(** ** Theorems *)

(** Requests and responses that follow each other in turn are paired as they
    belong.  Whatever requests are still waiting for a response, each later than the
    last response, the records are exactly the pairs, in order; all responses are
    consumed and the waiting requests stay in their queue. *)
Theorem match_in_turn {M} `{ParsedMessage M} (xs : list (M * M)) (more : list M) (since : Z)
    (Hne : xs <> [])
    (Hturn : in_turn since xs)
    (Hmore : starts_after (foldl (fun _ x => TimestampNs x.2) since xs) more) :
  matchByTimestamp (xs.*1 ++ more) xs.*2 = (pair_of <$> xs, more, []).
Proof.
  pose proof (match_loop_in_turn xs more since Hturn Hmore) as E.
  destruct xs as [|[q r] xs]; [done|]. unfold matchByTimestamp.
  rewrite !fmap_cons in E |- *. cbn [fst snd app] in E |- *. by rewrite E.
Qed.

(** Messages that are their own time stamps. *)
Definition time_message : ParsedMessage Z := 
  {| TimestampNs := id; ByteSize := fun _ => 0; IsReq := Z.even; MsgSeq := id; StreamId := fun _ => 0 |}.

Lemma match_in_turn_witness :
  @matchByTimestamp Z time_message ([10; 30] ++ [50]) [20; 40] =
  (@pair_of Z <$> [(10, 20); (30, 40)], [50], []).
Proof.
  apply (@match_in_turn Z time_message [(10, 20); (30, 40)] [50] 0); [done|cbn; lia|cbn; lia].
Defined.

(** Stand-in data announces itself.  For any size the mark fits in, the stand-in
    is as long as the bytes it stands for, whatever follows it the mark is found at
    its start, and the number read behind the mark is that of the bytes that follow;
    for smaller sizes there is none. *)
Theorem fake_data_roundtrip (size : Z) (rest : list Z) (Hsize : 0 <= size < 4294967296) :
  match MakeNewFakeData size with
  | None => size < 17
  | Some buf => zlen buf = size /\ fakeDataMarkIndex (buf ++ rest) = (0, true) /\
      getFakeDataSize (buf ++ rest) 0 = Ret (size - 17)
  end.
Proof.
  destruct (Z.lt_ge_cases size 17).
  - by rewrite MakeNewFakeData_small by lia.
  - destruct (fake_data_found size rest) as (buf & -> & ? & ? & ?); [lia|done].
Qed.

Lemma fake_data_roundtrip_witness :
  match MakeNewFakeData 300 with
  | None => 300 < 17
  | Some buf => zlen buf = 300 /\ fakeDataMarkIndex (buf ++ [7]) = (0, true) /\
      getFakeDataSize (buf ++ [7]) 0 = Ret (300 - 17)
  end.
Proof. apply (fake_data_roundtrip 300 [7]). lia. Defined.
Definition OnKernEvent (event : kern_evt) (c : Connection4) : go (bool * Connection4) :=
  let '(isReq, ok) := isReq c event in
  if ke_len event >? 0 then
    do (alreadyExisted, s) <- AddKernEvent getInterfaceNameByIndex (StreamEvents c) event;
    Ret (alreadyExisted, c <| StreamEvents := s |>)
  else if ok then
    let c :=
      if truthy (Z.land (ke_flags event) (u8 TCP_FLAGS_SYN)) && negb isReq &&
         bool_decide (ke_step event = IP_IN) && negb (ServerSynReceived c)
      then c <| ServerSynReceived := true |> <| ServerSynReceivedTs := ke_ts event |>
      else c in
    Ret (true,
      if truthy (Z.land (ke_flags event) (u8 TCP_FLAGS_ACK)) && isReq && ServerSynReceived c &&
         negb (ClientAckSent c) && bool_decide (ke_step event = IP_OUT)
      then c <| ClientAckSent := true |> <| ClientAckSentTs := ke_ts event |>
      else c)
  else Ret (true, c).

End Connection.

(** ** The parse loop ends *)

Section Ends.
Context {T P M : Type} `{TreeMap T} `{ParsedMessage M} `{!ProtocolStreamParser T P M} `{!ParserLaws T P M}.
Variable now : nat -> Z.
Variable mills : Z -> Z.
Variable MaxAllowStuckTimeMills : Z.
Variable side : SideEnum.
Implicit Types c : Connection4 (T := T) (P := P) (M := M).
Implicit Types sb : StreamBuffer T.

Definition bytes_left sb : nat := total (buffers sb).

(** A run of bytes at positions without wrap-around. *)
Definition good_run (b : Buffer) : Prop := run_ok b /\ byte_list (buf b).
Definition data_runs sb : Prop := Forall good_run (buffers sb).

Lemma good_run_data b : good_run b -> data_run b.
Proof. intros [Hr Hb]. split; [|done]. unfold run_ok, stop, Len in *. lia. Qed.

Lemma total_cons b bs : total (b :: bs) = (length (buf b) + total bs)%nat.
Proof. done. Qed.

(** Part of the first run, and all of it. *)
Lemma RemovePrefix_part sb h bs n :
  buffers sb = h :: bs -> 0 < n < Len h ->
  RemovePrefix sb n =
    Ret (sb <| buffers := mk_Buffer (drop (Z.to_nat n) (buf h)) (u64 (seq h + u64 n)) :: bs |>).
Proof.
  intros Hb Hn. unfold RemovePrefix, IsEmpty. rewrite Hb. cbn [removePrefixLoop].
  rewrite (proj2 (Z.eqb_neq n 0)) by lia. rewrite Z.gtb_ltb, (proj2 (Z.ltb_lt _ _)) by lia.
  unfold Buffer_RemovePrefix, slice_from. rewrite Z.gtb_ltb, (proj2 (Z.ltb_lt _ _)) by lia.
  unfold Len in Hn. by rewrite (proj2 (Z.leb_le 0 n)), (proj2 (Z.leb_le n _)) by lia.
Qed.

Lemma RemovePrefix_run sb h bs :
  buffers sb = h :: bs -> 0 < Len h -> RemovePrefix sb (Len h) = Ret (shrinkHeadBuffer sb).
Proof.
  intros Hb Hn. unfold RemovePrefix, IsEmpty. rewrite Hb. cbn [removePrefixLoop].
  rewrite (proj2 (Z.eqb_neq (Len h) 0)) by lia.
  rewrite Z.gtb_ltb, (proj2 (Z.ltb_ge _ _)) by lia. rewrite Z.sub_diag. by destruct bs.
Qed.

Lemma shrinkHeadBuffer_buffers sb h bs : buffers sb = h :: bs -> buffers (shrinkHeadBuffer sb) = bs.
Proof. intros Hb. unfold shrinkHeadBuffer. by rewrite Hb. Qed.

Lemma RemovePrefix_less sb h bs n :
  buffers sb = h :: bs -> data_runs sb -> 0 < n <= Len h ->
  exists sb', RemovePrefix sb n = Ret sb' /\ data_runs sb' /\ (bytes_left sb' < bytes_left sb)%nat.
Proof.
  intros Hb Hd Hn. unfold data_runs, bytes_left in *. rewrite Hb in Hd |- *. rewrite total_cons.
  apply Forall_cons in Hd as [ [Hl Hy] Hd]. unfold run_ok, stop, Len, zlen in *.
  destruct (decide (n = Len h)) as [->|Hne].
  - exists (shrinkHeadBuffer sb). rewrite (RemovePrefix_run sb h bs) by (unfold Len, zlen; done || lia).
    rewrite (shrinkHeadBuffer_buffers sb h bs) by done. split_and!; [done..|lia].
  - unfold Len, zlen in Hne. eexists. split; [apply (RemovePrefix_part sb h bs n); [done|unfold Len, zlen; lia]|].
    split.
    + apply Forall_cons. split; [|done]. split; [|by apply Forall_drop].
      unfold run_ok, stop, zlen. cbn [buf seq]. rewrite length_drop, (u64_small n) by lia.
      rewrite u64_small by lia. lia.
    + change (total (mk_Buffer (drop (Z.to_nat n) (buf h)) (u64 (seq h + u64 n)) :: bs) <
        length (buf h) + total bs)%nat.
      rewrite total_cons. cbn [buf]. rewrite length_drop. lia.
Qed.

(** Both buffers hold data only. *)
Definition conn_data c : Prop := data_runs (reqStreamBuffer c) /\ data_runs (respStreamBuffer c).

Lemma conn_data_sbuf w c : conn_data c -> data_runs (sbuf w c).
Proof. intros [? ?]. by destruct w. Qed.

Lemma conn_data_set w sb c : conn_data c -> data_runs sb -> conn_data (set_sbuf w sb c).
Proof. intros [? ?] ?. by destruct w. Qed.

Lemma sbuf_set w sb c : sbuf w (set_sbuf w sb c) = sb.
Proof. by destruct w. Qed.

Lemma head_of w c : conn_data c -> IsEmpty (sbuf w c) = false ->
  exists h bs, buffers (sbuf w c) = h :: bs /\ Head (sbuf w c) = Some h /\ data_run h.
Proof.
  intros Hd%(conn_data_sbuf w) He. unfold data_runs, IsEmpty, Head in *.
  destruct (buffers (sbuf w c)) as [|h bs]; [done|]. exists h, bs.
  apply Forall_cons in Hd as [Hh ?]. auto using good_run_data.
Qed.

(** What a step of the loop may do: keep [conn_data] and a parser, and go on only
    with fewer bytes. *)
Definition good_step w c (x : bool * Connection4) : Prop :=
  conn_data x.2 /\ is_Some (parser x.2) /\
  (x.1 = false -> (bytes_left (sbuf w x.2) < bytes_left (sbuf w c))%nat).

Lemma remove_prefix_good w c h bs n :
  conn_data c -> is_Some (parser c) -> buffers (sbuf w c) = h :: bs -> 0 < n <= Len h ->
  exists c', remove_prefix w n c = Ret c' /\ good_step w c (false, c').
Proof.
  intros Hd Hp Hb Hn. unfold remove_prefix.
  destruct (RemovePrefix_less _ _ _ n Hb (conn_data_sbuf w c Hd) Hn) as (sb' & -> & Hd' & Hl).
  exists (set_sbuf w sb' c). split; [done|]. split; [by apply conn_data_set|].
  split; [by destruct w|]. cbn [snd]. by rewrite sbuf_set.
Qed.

= = =

For every line above that holds the word "Definition", report the whole line.

Definition time_message : ParsedMessage Z := 
Definition OnKernEvent (event : kern_evt) (c : Connection4) : go (bool * Connection4) :=
Definition bytes_left sb : nat := total (buffers sb).
Definition good_run (b : Buffer) : Prop := run_ok b /\ byte_list (buf b).
Definition data_runs sb : Prop := Forall good_run (buffers sb).
Definition conn_data c : Prop := data_runs (reqStreamBuffer c) /\ data_runs (respStreamBuffer c).
Definition good_step w c (x : bool * Connection4) : Prop :=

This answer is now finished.